Scan the material and copy every line in which "Context" appears.
[Data — start]
(* ===== verification/WMLoops.v ===== *)
(** * The loops of the workflow machines end

    [process_machine_responses] calls itself on the responses of the local
    activity machines it notifies or cancels, and [prepare_commands] pops
    commands from a queue that handling a command may extend.  The definitions
    bound both; here, that the bounds are never reached. *)
From Stdlib Require Import ZArith Lia.
From stdpp Require Import base option list strings gmap.
From S2P Require Import Prelude Flags Protos ProtoExt CoreProtos Fsm TimerMachine.
From S2P Require Import ActivityMachine ChildWorkflowMachine NexusMachine.
From S2P Require Import LocalActivityMachine WorkflowTaskMachine UpdateMachine.
From S2P Require Import ExternalMachines TerminalMachines SideMachines LocalActs.
From S2P Require Import DrivenWorkflow Machines MachinePanics MachineCalls HistoryUpdate.
From S2P Require Import WMState WorkflowMachines WMSafety WMRun.
Import LocalActs.

(** A response that is processed without another call of
    [process_machine_responses]. *)
Definition leaf (r : MachineResponse) : bool :=
  match r with
  | TriggerWFTaskStarted _ _ | RequestCancelLocalActivityResp _ => false
  | _ => true
  end.

(** A leaf that does not queue a command either. *)
Definition passive (r : MachineResponse) : bool :=
  match r with
  | IssueNewCommand _ | NewCoreOriginatedCommand _ | IssueFakeLocalActivityMarker _ => false
  | _ => leaf r
  end.

(** ** Machines fed their own command *)

(** A machine told that its command was sent answers with passive responses. *)
Class PassiveOnCommands (SM : StateMachine) `{TemporalStateMachine SM} : Prop :=
  passive_on_commands : forall ct ev s h sh fl cmds s' m c resps,
    try_from_command_type (SM := SM) ct = Some ev ->
    SM.(transition) s ev = Some h -> (h sh fl).2 = TrOk cmds s' -> c ∈ cmds ->
    adapt_response (SM := SM) m c None = Ok resps -> Forall passive resps.

(** The cases of the command events; a handler that emits nothing leaves no
    command to adapt. *)
Ltac passive_cases :=
  intros ct ev s h sh fl cmds s' m c resps Hev Ht Hh Hc Ha;
  destruct ct; simplify_eq/=; destruct s; simplify_eq/=;
  repeat match goal with
         | H : ?c ∈ [] |- _ => by apply not_elem_of_nil in H
         | H : ?c ∈ [_] |- _ => apply list_elem_of_singleton in H; subst
         end; simplify_eq/=; try by repeat constructor.

#[global] Instance Timer_passive : PassiveOnCommands Timer.TimerMachine.
Proof. passive_cases. Qed.
#[global] Instance Activity_passive : PassiveOnCommands Activity.ActivityMachine.
Proof. passive_cases. Qed.
#[global] Instance CancelExternal_passive : PassiveOnCommands CancelExternal.CancelExternalMachine.
Proof. passive_cases. Qed.
#[global] Instance SignalExternal_passive : PassiveOnCommands SignalExternal.SignalExternalMachine.
Proof. passive_cases. Qed.
#[global] Instance CompleteWorkflow_passive :
  PassiveOnCommands CompleteWorkflow.CompleteWorkflowMachine.
Proof. passive_cases. Qed.
#[global] Instance FailWorkflow_passive : PassiveOnCommands FailWorkflow.FailWorkflowMachine.
Proof. passive_cases. Qed.
#[global] Instance CancelWorkflow_passive :
  PassiveOnCommands CancelWorkflowEnd.CancelWorkflowMachine.
Proof. passive_cases. Qed.
#[global] Instance ContinueAsNew_passive :
  PassiveOnCommands ContinueAsNew.ContinueAsNewWorkflowMachine.
Proof. passive_cases. Qed.
#[global] Instance ModifyProperties_passive :
  PassiveOnCommands ModifyProperties.ModifyWorkflowPropertiesMachine.
Proof. passive_cases. Qed.
#[global] Instance UpsertSearchAttributes_passive :
  PassiveOnCommands UpsertSearchAttributes.UpsertSearchAttributesMachine.
Proof. passive_cases. Qed.
#[global] Instance Child_passive : PassiveOnCommands Child.ChildWorkflowMachine.
Proof. passive_cases. Qed.
#[global] Instance Nexus_passive : PassiveOnCommands Nexus.NexusOperationMachine.
Proof. passive_cases. Qed.

Section loops.
  Context {X : Externs} {K : Type} {Sm : Type -> Type}.
  Context {HED : EqDecision K} {HC : Countable K} {HSM : SlotMap K Sm}.
  Implicit Types (s : WorkflowMachines K Sm) (k : K).
  Abbreviation WM := (M (WorkflowMachines K Sm) WFMachinesError).

#[global] Instance WFTask_passive : PassiveOnCommands WFTask.WorkflowTaskMachine.
Proof. passive_cases. Qed.
#[global] Instance Patch_passive : PassiveOnCommands Patch.PatchMachine.
Proof. passive_cases. Qed.
#[global] Instance LocalActivity_passive : PassiveOnCommands LocalActivity.LocalActivityMachine.
Proof. passive_cases. Qed.
#[global] Instance Update_passive : PassiveOnCommands Update.UpdateMachine.
Proof. passive_cases. Qed.

Lemma handle_command_passive {SM} `{PassiveOnCommands SM} ct st resps :
  (handle_command (SM := SM) ct st).2 = Ok resps -> Forall passive resps.
Proof.
  destruct st as [m fl]. unfold handle_command.
  destruct (try_from_command_type ct) as [ev|] eqn:Hev; [|done]. unfold on_event.
  destruct (state m) as [s|]; simpl; [|by destruct (get_state m)].
  destruct (transition SM s ev) as [h|] eqn:Ht; simpl; [|by destruct (get_state m)].
  destruct (h (shared_state m) fl) as [[sh' fl'] [|cmds s'| |]] eqn:Hh; simpl; try done.
  assert (forall c, c ∈ cmds -> forall m' r, adapt_response m' c None = Ok r -> Forall passive r)
    as Hc.
  { intros c Hin m' r Hr. eapply passive_on_commands; [done|done|by rewrite Hh|done|done]. }
  clear Hh Ht Hev. revert resps.
  induction cmds as [|c cmds IH]; simpl; intros resps; [by intros [= <-]|].
  intros Hr. bind_Ok. simplify_eq. apply Forall_app. split.
  - eapply Hc; [by left|done].
  - apply IH; [|done]. intros c' Hin. apply Hc. by right.
Qed.

Lemma machines_handle_command_passive ct st resps :
  (machines_handle_command ct st).2 = Ok resps -> Forall passive resps.
Proof. destruct st as [[] fl]; apply handle_command_passive. Qed.

(** ** The depth of [process_machine_responses] *)

Lemma adapt_resolved_leaf m dat r :
  LocalActivity.adapt_response m (LocalActivity.Resolved dat) None = Ok r -> Forall leaf r.
Proof.
  simpl. assert (forall b seq, Forall leaf (if b : bool then [AbandonLocalActivity seq] else []))
    as Hab by (intros [] ?; by repeat constructor).
  case_match; [intros [= <-]|intros Hr; bind_Ok; simplify_eq/=]; repeat constructor;
    [apply Hab|apply Forall_app; split; [apply Hab|by repeat constructor]].
Qed.

(** The commands of a local activity told its result. *)
Lemma resolve_commands dat from ls h sh fl cmds ls' c :
  LocalActivity.transition ls (if from : bool then LocalActivity.HandleKnownResult dat
                              else LocalActivity.HandleResult dat) = Some h ->
  (h sh fl).2 = TrOk cmds ls' -> c ∈ cmds -> exists dat', c = LocalActivity.Resolved dat'.
Proof.
  destruct from, ls; intros Ht Hh Hc; simplify_eq/=;
    try unfold LocalActivity.request_sent_on_handle_result in Hh; simplify_eq/=;
    first [by apply not_elem_of_nil in Hc | apply list_elem_of_singleton in Hc; subst; eauto].
Qed.

Lemma try_resolve_dat_leaf dat from st r :
  (LocalActivity._try_resolve dat from st).2 = Ok r -> Forall leaf r.
Proof.
  destruct st as [m fl]. unfold LocalActivity._try_resolve, on_event.
  destruct (state m) as [s|]; simpl; [|by destruct (get_state m)].
  destruct (LocalActivity.transition s _) as [h|] eqn:Ht; simpl; [|by destruct (get_state m)].
  destruct (h (shared_state m) fl) as [[sh' fl'] [|cmds s'| |]] eqn:Hh; simpl; try done.
  assert (forall c, c ∈ cmds -> exists dat', c = LocalActivity.Resolved dat') as Hc.
  { intros c. eapply resolve_commands; [done|by rewrite Hh]. }
  clear Hh Ht. revert r. induction cmds as [|c cmds IH]; simpl; intros r; [by intros [= <-]|].
  destruct (Hc c) as [dat' ->]; [by left|].
  destruct (LocalActivity.adapt_response _ _ None) as [r1| |] eqn:E; [|done..].
  intros Hr. bind_Ok. simplify_eq. apply Forall_app. split; [by eapply adapt_resolved_leaf|].
  apply IH; [|done]. intros c' Hin. apply Hc. by right.
Qed.

Lemma try_resolve_leaf res rt att bo orig st r :
  (LocalActivity.try_resolve res rt att bo orig st).2 = Ok r -> Forall leaf r.
Proof.
  destruct st as [m fl]. unfold LocalActivity.try_resolve.
  case_match; [|done..]. apply try_resolve_dat_leaf.
Qed.

Lemma encountered_leaf st r :
  (LocalActivity.encountered_non_replay_wft st).2 = Ok r -> Forall leaf r.
Proof.
  destruct st as [m fl]. unfold LocalActivity.encountered_non_replay_wft, get_state, on_event.
  destruct (state m) as [s|]; [|done]. destruct s; try (by intros [= <-]); simpl.
  intros [= <-]. by repeat constructor.
Qed.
[Data — finish]
■ **Answer space**
  Context {X : Externs} {K : Type} {Sm : Type -> Type}.
  Context {HED : EqDecision K} {HC : Countable K} {HSM : SlotMap K Sm}.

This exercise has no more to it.